Recorded data START
Lemma behind_session qs n rs n' now old f at_ : 0 ≤ timeout → conversation prompt_fresh qs n rs n' →
  Rpc.named old → encode_frame old (max_frame_size settings) = Ok f → at_ ≤ now + timeout →
  Message.correlation_id old ≠ (stamps n).2 →
  Forall mismatch (each (λ q, ask q) qs (Some (Reader "" [(at_, Bytes f)]), (now, n))).1.
Proof.
  intros Htime H. revert now old f at_. induction H as [n|q qs n reply rf n1 rs n2 Ht Hc IH];
    intros now old f at_ Hn Hf Hat Hid; [constructor|].
  destruct (behind_turn _ _ _ _ _ _ now old f at_ Ht Hn Hf Hat Hid) as [text E].
  cbn [each]. rewrite ask_connected, E.
  destruct (turn_state _ _ _ _ _ _ Ht) as [[_ Hd] Hfresh].
  specialize (IH (Z.max now at_) reply rf (now + delay n) (turn_named _ _ _ _ _ _ Ht) (turn_framed _ _ _ _ _ _ Ht)).
  destruct (each _ _ _) as [rs' s'] eqn:Ee. constructor; [by eexists|]. apply IH; [lia|].
  rewrite (turn_correlated _ _ _ _ _ _ Ht). by apply not_eq_sym.
Qed.

(** One late reply ruins a kept connection.  When the reply to the first task comes
    after the timeout, [request_connected] raises [TimeoutError] and leaves the
    connection open; the reply that arrives later is taken for the reply to the next
    task, and so on: every later task of the session fails with [CorrelationMismatch],
    although the node handled each of them and replied in time. *)
Theorem late_reply_ruins_session q qs n reply rf n1 rs n' now : 0 ≤ timeout →
  turn late_fresh q n reply rf n1 → conversation prompt_fresh qs n1 rs n' →
  ∃ rs', (each (λ q, ask q) (q :: qs) (Some fresh_reader, (now, n))).1 = raise TimeoutError "" :: rs' ∧
    length rs' = length qs ∧ Forall mismatch rs'.
Proof.
  intros Htime Ht Hc. cbn [each]. destruct (turn_state _ _ _ _ _ _ Ht) as [[Hlate Hsoon] Hfresh].
  rewrite ask_connected, (late_turn _ _ _ _ _ _ now Ht) by lia.
  pose proof (behind_session qs n1 rs n' (now + timeout) reply rf (now + delay n) Htime Hc (turn_named _ _ _ _ _ _ Ht)
    (turn_framed _ _ _ _ _ _ Ht)) as Hb.
  destruct (each _ _ _) as [rs' s'] eqn:Ee. exists rs'. split; [done|]. split; [|apply Hb; [lia|]].
  - change rs' with (rs', s').1. rewrite <-Ee. generalize (Some (Reader "" [(now + delay n, Bytes rf)]), (now + timeout, n1)).
    clear. induction qs as [|q qs IH]; intros s; [done|]. cbn [each]. destruct (ask q s) as [r s1].
    specialize (IH s1). destruct (each _ _ s1) as [rs s2]. simpl in *. lia.
  - rewrite (turn_correlated _ _ _ _ _ _ Ht). by apply not_eq_sym.
Qed.
End session.
End ClientSession.

(** *** CRDT sessions against a node *)
Module CrdtSession.
Import CrdtCodec.

Lemma mapM_result_back {A B} (f : B → result A) (g : A → B) l l' :
  (∀ x y, f (g x) = Ok y → y = x) → mapM_result f (g <$> l) = Ok l' → l' = l.
Proof.
  intros Hf. revert l'. induction l as [|x l IH]; intros l' E; [by injection E as <-|].
  rewrite fmap_cons in E. simpl in E. apply bind_Ok_inv in E as (y & ->%Hf & E).
  apply bind_Ok_inv in E as (ys & ->%IH & [= <-]). done.
Qed.

(** A well-formed vector that is decoded at all is decoded to itself. *)
Lemma version_decoded v v' : VersionVector.wf v → version_from_proto (version_to_proto v) = Ok v' → v' = v.
Proof.
  intros Hw E. unfold version_from_proto, version_to_proto, counters_from_proto, counters_to_proto in E. cbn [pb.vv_entries] in E.
  apply bind_Ok_inv in E as (d & Ed & E). apply bind_Ok_inv in Ed as (l & El & [= <-]).
  apply mapM_result_back in El as ->.
  2: { intros [a c] y E'. apply bind_Ok_inv in E' as (b & Eb & [= <-]). cbn [fst snd] in Eb |- *.
       unfold actor_from_proto, CausalActor.make, actor_to_proto in Eb. cbn [pb.ca_node_id pb.ca_incarnation] in Eb.
       repeat case_match; try done. injection Eb as <-. by destruct a. }
  unfold VersionVector.init in E. case_match; [done|]. injection E as <-.
  destruct (CrdtCodecSpec.counters_normalized _ Hw) as [En _]. unfold VersionVector.build, VersionVector.items.
  rewrite En. by destruct v.
Qed.

Lemma version_decoded_wf p v : version_from_proto p = Ok v → VersionVector.wf v.
Proof.
  unfold version_from_proto. intros (d & _ & E)%bind_Ok_inv. unfold VersionVector.init in E.
  destruct (existsb _ _) eqn:Ex; [done|]. injection E as <-. apply normalized_wf. intros k n Hk.
  destruct (decide (0 ≤ n)); [done|]. exfalso. apply not_true_iff_false in Ex. apply Ex, existsb_exists.
  exists (k, n). split; [by apply list_elem_of_In, elem_of_map_to_list|]. simpl. lia.
Qed.

Section codec.
Context `{!Wire pb.CrdtMutationRequest, !Wire pb.CrdtReadRequest, !Wire pb.CrdtResponse,
          !Wire pb.CrdtReplicate, !Wire pb.CrdtFetch, !Wire pb.CrdtDigest, !Wire pb.CrdtDigestResponse}.
Section lifecycle.
(** The rest of the world, and the calls of the plain node into it; what the endpoint's
    sockets do when it starts and stops; [tracing.shutdown]; the membership table and the
    outbox as a refresh finds them. *)
Context {W : Type} (run : call → M W unit) (settings : NodeLifecycle.Settings) (observability_enabled : bool).
Context (bind unbind shutdown : M W unit) (members : W → list ClusterMember.t) (pending_count : W → Z).
Abbreviation st := (Metrics.t * runtime * (NodeLifecycle.t * W))%type.

Definition on_metrics (m : M Metrics.t unit) : M st unit := λ s,
  match m s.1.1 with (r, x) => (r, (x, s.1.2, s.2)) end.
Definition on_runtime (f : runtime → runtime) : M st unit := modifyM (λ s, (s.1.1, f s.1.2, s.2)).
Definition on_base {A} (m : M (NodeLifecycle.t * W) A) : M st A := λ s,
  match m s.2 with (r, b) => (r, (s.1.1, s.1.2, b)) end.
Definition on_world {A} (m : M W A) : M st A := on_base (λ b, match m b.2 with (r, w) => (r, (b.1, w)) end).

(** [ObservabilityServer.start] and [stop] *)
Definition server_start : M st unit :=
  s ← getM;
  if serving s.1.2 then mret tt
  else _ ← on_world bind; on_runtime (λ r, Runtime true (polling r) (wired r)).

Definition server_stop : M st unit :=
  s ← getM;
  if serving s.1.2 then _ ← on_runtime (λ r, Runtime false (polling r) (wired r)); on_world unbind
  else mret tt.

Definition _wire_existing_services : M st unit := on_runtime (λ r, Runtime (serving r) (polling r) true).

Definition count (status : MemberStatus) (l : list ClusterMember.t) : Z :=
  Z.of_nat (length (filter (λ m, ClusterMember.status m = status) l)).
Lemma fails_catch {S A} (m : M S A) cs h : fails m → (∀ e, fails (h e)) → fails (catchM m cs h).
Proof.
  intros Hm Hh s. specialize (Hm s). unfold catchM. destruct (m s) as [[a|e] s']; [done|].
  destruct (isinstance e cs); [apply Hh|done].
Qed.

Section unstartable.
Context {W : Type} (run : call → M W unit).

(** With etcd and without durable CRDT state, [start] always raises. *)
Lemma etcd_without_identity_never_starts (l : NodeLifecycle.Settings) b w :
  NodeLifecycle.is_running b = false → NodeLifecycle.cluster_enabled l = true → NodeLifecycle.etcd_enabled l = true →
  NodeLifecycle.crdt_enabled l && NodeLifecycle.persistence_enabled l = false →
  is_ok (NodeLifecycle.start run l (b, w)).1 = false.
Proof.
  intros Hb Hc He Hd. assert (fails (NodeLifecycle.join_cluster run l false)) as Hj.
  { unfold NodeLifecycle.join_cluster, NodeLifecycle.coordinate. rewrite He. apply fails_first, fails_raise. }
  assert (fails (NodeLifecycle.start_services run l)) as Hs.
  { unfold NodeLifecycle.start_services, NodeLifecycle.prepare. rewrite Hc, Hd. apply fails_after. intros _ s.
    rewrite (M_bind_Ok _ _ s false (NodeLifecycle.set_phase RESTORING s).2) by done. revert s.
    enough (fails (_ ← NodeLifecycle.set_phase BINDING; _ ← NodeLifecycle.await run start_server;
                   _ ← NodeLifecycle.update (NodeLifecycle.set_server true); NodeLifecycle.join_cluster run l false)) as H by (intros s; apply H).
    do 3 (apply fails_after; intros _). done. }
  unfold NodeLifecycle.start, mbind at 1, M_bind at 1, getM. cbn [fst]. rewrite Hb.
  do 2 (apply fails_after; intros _). apply fails_catch; [done|]. intros e. by apply fails_after.
Qed.
End unstartable.

(** Reading the switches of the environment. *)
Lemma from_env_switches env s : from_env env = Ok s →
  _env_bool env "CLUSTER_ENABLED" false = Ok (cluster_enabled s) ∧ _env_bool env "CRDT_ENABLED" false = Ok (crdt_enabled s) ∧
  _env_bool env "ETCD_ENABLED" true = Ok (etcd_enabled s).
Proof.
  intros H. unfold from_env in H. cbv zeta in H.
  repeat match type of H with (?e ≫= _) = Ok _ => destruct e eqn:?; [unfold mbind at 1, result_bind at 1 in H; cbn iota beta in H|done] end.
  apply make_checked in H as [-> _]. done.
Qed.

(** The environment of a plain cluster (a node with [CLUSTER_ENABLED] set to true
    and neither [CRDT_ENABLED] nor [ETCD_ENABLED] set) is accepted, yet the node never
    starts, whatever its parts do: etcd is on by default, and it wants the durable
    identity that only CRDT mode restores. *)
Theorem plain_cluster_never_starts {W} (run : call → M W unit) env s b w :
  from_env env = Ok s → env !! "CLUSTER_ENABLED" = Some "true" → env !! "CRDT_ENABLED" = None → env !! "ETCD_ENABLED" = None →
  NodeLifecycle.is_running b = false → is_ok (NodeLifecycle.start run (lifecycle s) (b, w)).1 = false.
Proof.
  intros (H1 & H2 & H3)%from_env_switches E1 E2 E3 Hb. unfold _env_bool in H1, H2, H3. rewrite E1 in H1. rewrite E2 in H2.
  rewrite E3 in H3. injection H1 as H1. injection H2 as H2. injection H3 as H3.
  apply etcd_without_identity_never_starts; [done|..]; unfold lifecycle; cbn [NodeLifecycle.cluster_enabled NodeLifecycle.etcd_enabled
    NodeLifecycle.crdt_enabled NodeLifecycle.persistence_enabled]; rewrite <-?H2; done.
Qed.

(** The environment of [scripts/run_phase3_cluster.sh]. *)
Definition phase3_environment : gmap string string := list_to_map
  [("NODE_ID", "node-0"); ("NODE_HOST", "127.0.0.1"); ("NODE_PORT", "18000"); ("CPU_WORKERS", "1");
   ("CPU_QUEUE_CAPACITY", "100"); ("RATE_LIMIT_RPS", "500"); ("RATE_LIMIT_BURST", "100"); ("REQUEST_TIMEOUT_SECONDS", "5");
   ("CLUSTER_ENABLED", "true"); ("CLUSTER_SEEDS", ""); ("CLUSTER_VIRTUAL_NODES", "64");
   ("CLUSTER_PROBE_INTERVAL_SECONDS", "1.0"); ("CLUSTER_PING_TIMEOUT_SECONDS", "0.25");
   ("CLUSTER_INDIRECT_TIMEOUT_SECONDS", "0.50"); ("CLUSTER_INDIRECT_PROBE_COUNT", "2");
   ("CLUSTER_SUSPICION_TIMEOUT_SECONDS", "3.0"); ("CLUSTER_DEAD_RETENTION_SECONDS", "30.0");
   ("CLUSTER_GOSSIP_INTERVAL_SECONDS", "1.0"); ("LOG_LEVEL", "INFO")].

Definition phase3_settings : t := match from_env phase3_environment with Ok s => s | Err _ => defaults end.

Lemma plain_cluster_never_starts_witness :
  from_env phase3_environment = Ok phase3_settings ∧
  is_ok (NodeLifecycle.start (W:=unit) (λ _, mret tt) (lifecycle phase3_settings) (NodeLifecycle.init, tt)).1 = false.
Proof.
  assert (from_env phase3_environment = Ok phase3_settings) as E by (vm_compute; reflexivity).
  split; [exact E|]. apply (plain_cluster_never_starts _ phase3_environment phase3_settings); [exact E|reflexivity..].
Defined.

(** Retries and floats that [Settings] lets through. *)
Definition odd_settings (name value : string) : option t :=
  match from_env {[name := value]} with Ok s => Some s | Err _ => None end.

Lemma settings_accept_odd_values :
  (∃ s, odd_settings "RETRY_MAX_ATTEMPTS" "0" = Some s ∧
     ∀ d bound_port incarnation, is_ok (make_cluster s d bound_port incarnation) = false) ∧
  (∃ s, odd_settings "CIRCUIT_BREAKER_FAILURE_THRESHOLD" "0" = Some s ∧
     ∀ recovery, is_ok (CircuitBreaker.init (circuit_breaker_failure_threshold s) recovery 1) = false) ∧
  (∃ s, odd_settings "RATE_LIMIT_RPS" "nan" = Some s ∧ rate_limit_rps s = NaN) ∧
  (∃ s, odd_settings "NODE_ID" "" = Some s ∧ ∀ rate now, is_ok (node_init s rate now) = false).
Proof. split_and!; eexists; (split; [by vm_compute|done]). Qed.

Definition default_durations : durations := Durations 5000 50 1000 10000 3000 30000 50 1000 2000 5000 5000.

End ConfigSpec.
(** C27: whatever a chaos scenario meets (a probe that fails, a proxy or a command that
    raises, the time limit or a cancellation at any await), it touches only proxies and
    services of the manifest, and every fault it injected is followed by the attempt to
    take it back; without the explicit opt-in it touches nothing; and a scenario counts
    as passed only when nothing failed and every compensation succeeded. *)
Theorem chaos_faults_always_undone env name max_seconds target l w :
  let (r, s) := run out manifest env name max_seconds target (l, w) in
  ∃ new, s.1 = l ++ new ∧ Forall within_manifest new ∧
    (∀ i e u, new !! i = Some e → takes_back e = Some u → ∃ j, (i < j)%nat ∧ new !! j = Some u) ∧
    (env !! "RUN_CHAOS_TESTS" ≠ Some "1" → new = []) ∧
    (∀ res, r = Ok res → passed res = true → failure res = None ∧ cleanup_errors res = [] ∧ env !! "RUN_CHAOS_TESTS" = Some "1").
Proof.
  unfold run. unfold mbind, result_bind. unfold require_chaos_opt_in.
  destruct (decide (env !! "RUN_CHAOS_TESTS" = Some "1")) as [Hopt|Hopt]; [rewrite bool_decide_eq_true_2 by done|
    rewrite bool_decide_eq_false_2 by done; exists []; rewrite app_nil_r; by split_and!].
  destruct (if negb (bool_decide (name ∈ SCENARIOS)) then _ else _) as [[]|e]; [|exists []; rewrite app_nil_r; by split_and!].
  destruct (validate_duration max_seconds (Fin 120)) as [[]|e]; [|exists []; rewrite app_nil_r; by split_and!].
  set (p := plan_of manifest name target). set (within := match max_seconds with Fin q => _ | _ => _ end).
  pose proof (exercise_safe p l (plan_of_performable name target) within (Locals CleanupStack.init "" [] 0 false, (l, w))
    ltac:(by split)) as Hsafe.
  destruct (exercise out manifest p within _) as [r [loc s]].
  assert (safe p l (loc, s)) as Hs by (by destruct r). clear Hsafe.
  destruct (cleanup_undoes name target l loc s Hs) as (errors & c & w' & new & E & Hnew). rewrite E.
  destruct (undone_effects name target new Hnew) as [Hw Hu].
  assert (∀ failed, passed (Result name (if nonempty (said loc) then said loc else "bounded, observable degradation followed by recovery")
      (seen loc) failed errors (took loc) (bool_decide (errors = []))
      (done_ loc && bool_decide (errors = []) && bool_decide (failed = None))) = true → failed = None ∧ errors = []) as Hpass.
  { intros failed. cbn [passed]. intros [[_ ?%bool_decide_eq_true]%andb_prop ?%bool_decide_eq_true]%andb_prop. done. }
  destruct r as [[]|e]; [|destruct (isinstance e [Exception])]; exists new; (split_and!; [done..|]);
    intros res Hres Hp; [..|done]; injection Hres as <-; by destruct (Hpass _ Hp).
Qed.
Recorded data END
- Exercise details
Out of the data above, give again only the lines starting at the one holding "within_manifest new ∧" and ending at the one holding "ltac:(by split)) as Hsafe.", unchanged.

- Exercise output
  ∃ new, s.1 = l ++ new ∧ Forall within_manifest new ∧
    (∀ i e u, new !! i = Some e → takes_back e = Some u → ∃ j, (i < j)%nat ∧ new !! j = Some u) ∧
    (env !! "RUN_CHAOS_TESTS" ≠ Some "1" → new = []) ∧
    (∀ res, r = Ok res → passed res = true → failure res = None ∧ cleanup_errors res = [] ∧ env !! "RUN_CHAOS_TESTS" = Some "1").
Proof.
  unfold run. unfold mbind, result_bind. unfold require_chaos_opt_in.
  destruct (decide (env !! "RUN_CHAOS_TESTS" = Some "1")) as [Hopt|Hopt]; [rewrite bool_decide_eq_true_2 by done|
    rewrite bool_decide_eq_false_2 by done; exists []; rewrite app_nil_r; by split_and!].
  destruct (if negb (bool_decide (name ∈ SCENARIOS)) then _ else _) as [[]|e]; [|exists []; rewrite app_nil_r; by split_and!].
  destruct (validate_duration max_seconds (Fin 120)) as [[]|e]; [|exists []; rewrite app_nil_r; by split_and!].
  set (p := plan_of manifest name target). set (within := match max_seconds with Fin q => _ | _ => _ end).
  pose proof (exercise_safe p l (plan_of_performable name target) within (Locals CleanupStack.init "" [] 0 false, (l, w))
    ltac:(by split)) as Hsafe.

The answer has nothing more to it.